LISTED ENTRIES:
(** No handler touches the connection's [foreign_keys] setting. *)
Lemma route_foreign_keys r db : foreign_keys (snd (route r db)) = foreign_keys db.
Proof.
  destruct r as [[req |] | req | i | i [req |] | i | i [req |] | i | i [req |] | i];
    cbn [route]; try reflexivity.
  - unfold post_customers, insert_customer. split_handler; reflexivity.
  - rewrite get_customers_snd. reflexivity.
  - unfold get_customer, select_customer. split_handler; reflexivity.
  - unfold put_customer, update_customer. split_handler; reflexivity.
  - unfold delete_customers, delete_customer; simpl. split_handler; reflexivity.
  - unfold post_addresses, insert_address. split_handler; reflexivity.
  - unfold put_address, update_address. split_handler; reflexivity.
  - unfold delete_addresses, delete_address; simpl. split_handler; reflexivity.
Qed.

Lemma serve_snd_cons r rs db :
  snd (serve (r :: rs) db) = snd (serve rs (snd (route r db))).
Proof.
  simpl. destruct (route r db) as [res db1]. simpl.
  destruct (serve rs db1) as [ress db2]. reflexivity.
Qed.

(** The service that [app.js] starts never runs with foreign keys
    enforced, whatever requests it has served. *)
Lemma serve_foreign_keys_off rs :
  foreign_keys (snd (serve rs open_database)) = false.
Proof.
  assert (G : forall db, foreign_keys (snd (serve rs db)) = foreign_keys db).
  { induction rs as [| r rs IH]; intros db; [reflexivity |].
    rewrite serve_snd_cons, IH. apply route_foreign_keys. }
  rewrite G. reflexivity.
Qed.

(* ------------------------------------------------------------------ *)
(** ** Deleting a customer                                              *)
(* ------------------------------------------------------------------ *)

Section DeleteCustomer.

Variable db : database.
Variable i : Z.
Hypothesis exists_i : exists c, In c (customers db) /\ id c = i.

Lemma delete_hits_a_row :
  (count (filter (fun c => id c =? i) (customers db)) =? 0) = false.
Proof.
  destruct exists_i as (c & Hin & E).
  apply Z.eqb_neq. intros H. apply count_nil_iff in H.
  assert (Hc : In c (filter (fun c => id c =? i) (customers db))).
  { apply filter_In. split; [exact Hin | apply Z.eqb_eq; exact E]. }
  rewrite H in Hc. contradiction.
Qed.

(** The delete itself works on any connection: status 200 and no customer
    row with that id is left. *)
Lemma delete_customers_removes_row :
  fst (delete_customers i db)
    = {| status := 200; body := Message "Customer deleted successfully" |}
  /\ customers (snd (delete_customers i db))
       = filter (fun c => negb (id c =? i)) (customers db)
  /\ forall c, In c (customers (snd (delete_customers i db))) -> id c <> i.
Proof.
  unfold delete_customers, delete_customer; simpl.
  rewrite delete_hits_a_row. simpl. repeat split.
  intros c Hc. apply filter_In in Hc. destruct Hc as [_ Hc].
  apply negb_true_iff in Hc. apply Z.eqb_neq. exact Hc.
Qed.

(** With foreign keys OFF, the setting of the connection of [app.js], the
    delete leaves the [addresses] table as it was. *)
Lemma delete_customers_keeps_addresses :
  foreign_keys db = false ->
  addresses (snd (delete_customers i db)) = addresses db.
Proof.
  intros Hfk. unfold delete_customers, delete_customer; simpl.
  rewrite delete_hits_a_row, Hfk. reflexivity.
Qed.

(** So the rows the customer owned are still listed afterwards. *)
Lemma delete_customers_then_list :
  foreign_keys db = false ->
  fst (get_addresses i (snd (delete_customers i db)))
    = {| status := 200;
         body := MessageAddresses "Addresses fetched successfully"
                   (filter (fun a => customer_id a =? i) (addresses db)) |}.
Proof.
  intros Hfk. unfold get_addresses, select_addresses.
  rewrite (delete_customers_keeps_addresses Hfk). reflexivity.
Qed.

WORK TO COMPLETE:
Lines in the records that hold "intros" should be tallied, with the total given on its own.

SOLUTION TO THE EXERCISE:
5